* **DIRECTIONS FOR THIS TASK**
In the data below, find the line that contains "split; congruence." and the line that contains "- intros _. apply (split_pair". Copy both, plus every line between them, exactly.

* **STUDY MATERIAL**
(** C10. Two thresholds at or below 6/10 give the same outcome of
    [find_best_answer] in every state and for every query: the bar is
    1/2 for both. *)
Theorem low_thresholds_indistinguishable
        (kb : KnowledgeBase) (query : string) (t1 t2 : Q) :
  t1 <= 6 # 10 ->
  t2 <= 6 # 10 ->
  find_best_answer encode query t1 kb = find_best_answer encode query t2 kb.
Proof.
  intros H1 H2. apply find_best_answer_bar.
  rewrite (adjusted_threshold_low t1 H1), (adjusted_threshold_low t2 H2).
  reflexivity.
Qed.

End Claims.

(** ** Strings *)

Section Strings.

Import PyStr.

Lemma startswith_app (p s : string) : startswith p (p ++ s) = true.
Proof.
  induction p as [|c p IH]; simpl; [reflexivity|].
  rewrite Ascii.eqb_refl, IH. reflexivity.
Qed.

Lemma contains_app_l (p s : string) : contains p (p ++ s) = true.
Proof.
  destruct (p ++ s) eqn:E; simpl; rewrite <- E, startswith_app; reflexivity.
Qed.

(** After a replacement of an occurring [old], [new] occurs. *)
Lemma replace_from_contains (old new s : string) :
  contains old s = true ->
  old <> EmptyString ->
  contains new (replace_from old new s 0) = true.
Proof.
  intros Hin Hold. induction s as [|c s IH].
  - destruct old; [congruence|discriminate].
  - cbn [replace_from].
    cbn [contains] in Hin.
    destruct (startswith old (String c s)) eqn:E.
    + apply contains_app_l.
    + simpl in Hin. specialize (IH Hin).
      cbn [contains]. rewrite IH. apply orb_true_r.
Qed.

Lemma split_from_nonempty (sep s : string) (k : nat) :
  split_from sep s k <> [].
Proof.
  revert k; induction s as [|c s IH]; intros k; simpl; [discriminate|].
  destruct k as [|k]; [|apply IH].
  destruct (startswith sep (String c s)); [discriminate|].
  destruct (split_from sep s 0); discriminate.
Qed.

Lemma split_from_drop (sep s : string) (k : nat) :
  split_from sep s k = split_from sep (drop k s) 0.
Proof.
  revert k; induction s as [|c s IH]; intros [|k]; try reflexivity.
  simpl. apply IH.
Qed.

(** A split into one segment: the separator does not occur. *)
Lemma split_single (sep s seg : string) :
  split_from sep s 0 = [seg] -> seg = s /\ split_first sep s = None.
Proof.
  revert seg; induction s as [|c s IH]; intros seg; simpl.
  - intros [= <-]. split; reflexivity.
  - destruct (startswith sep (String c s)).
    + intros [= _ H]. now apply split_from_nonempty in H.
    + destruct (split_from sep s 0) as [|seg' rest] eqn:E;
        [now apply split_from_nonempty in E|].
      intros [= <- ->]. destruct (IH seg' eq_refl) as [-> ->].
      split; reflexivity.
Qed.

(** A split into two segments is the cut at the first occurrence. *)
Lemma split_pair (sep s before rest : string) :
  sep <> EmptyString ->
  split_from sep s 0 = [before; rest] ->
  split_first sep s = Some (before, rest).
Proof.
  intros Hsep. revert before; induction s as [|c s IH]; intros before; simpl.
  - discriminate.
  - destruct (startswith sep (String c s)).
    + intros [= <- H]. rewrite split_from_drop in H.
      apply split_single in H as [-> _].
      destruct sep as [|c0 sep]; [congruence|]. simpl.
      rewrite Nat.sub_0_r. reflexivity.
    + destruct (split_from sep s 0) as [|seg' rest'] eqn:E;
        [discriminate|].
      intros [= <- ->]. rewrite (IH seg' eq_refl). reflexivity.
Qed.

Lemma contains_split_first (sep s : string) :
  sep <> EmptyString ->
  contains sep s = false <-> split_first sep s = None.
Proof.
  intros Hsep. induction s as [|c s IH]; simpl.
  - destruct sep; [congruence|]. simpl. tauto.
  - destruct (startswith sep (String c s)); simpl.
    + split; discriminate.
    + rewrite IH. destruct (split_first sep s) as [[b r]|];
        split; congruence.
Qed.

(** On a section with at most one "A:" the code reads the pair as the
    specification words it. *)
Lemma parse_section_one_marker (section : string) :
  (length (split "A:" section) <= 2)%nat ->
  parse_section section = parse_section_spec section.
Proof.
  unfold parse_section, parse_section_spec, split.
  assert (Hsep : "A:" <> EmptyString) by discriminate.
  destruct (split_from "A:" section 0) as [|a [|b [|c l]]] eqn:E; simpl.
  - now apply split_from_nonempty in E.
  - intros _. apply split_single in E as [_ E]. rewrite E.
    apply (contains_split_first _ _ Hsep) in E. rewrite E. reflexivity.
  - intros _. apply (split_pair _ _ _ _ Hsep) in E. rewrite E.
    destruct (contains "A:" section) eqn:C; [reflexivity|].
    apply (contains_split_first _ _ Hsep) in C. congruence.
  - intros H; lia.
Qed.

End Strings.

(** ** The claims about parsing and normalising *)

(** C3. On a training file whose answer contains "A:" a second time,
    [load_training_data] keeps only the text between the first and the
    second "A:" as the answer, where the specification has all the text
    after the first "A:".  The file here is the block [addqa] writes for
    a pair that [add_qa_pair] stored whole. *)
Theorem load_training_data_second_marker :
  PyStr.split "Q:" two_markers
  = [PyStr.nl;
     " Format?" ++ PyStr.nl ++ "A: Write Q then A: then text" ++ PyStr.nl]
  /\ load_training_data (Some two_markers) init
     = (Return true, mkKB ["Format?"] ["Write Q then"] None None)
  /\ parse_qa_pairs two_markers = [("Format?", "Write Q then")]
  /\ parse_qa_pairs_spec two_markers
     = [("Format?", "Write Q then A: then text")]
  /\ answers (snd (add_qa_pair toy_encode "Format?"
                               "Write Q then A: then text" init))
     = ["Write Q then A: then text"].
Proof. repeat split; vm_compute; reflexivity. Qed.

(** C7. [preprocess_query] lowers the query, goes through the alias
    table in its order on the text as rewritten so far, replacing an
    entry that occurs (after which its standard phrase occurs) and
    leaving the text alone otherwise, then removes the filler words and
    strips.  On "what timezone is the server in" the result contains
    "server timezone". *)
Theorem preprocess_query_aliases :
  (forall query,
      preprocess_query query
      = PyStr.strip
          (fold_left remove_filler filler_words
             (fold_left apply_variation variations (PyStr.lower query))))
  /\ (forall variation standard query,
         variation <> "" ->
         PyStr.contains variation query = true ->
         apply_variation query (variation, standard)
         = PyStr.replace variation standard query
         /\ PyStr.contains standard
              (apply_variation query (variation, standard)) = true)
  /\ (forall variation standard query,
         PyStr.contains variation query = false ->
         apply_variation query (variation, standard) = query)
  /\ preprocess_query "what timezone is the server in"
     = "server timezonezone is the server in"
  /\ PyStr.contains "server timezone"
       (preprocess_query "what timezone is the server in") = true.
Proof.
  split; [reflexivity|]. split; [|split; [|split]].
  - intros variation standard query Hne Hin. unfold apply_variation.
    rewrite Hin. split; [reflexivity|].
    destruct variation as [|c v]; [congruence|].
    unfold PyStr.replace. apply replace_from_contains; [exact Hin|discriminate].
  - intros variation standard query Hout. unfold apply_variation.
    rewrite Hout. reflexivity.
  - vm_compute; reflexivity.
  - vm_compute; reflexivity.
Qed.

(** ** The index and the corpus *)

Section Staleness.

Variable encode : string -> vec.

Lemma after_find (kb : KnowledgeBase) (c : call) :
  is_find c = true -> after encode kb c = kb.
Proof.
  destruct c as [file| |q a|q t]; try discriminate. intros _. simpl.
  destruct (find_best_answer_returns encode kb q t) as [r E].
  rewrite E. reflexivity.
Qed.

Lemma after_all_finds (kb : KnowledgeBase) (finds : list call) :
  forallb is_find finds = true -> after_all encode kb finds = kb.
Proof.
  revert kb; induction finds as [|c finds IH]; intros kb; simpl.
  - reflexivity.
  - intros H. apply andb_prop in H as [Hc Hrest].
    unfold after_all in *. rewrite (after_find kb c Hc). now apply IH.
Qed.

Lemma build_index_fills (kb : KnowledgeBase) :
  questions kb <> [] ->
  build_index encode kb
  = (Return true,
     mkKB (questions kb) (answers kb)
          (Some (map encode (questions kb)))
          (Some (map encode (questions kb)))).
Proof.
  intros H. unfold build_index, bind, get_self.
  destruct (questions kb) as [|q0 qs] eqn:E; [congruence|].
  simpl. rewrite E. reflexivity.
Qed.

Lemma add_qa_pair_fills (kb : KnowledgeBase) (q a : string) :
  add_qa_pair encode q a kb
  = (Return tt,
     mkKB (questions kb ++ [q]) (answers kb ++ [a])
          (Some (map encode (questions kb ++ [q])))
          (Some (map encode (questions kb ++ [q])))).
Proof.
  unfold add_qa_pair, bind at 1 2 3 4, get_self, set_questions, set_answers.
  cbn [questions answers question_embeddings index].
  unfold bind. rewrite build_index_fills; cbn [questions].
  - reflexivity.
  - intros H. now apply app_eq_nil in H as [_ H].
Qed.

* **WRITTEN ANSWER**
        split; congruence.
Qed.

(** On a section with at most one "A:" the code reads the pair as the
    specification words it. *)
Lemma parse_section_one_marker (section : string) :
  (length (split "A:" section) <= 2)%nat ->
  parse_section section = parse_section_spec section.
Proof.
  unfold parse_section, parse_section_spec, split.
  assert (Hsep : "A:" <> EmptyString) by discriminate.
  destruct (split_from "A:" section 0) as [|a [|b [|c l]]] eqn:E; simpl.
  - now apply split_from_nonempty in E.
  - intros _. apply split_single in E as [_ E]. rewrite E.
    apply (contains_split_first _ _ Hsep) in E. rewrite E. reflexivity.
  - intros _. apply (split_pair _ _ _ _ Hsep) in E. rewrite E.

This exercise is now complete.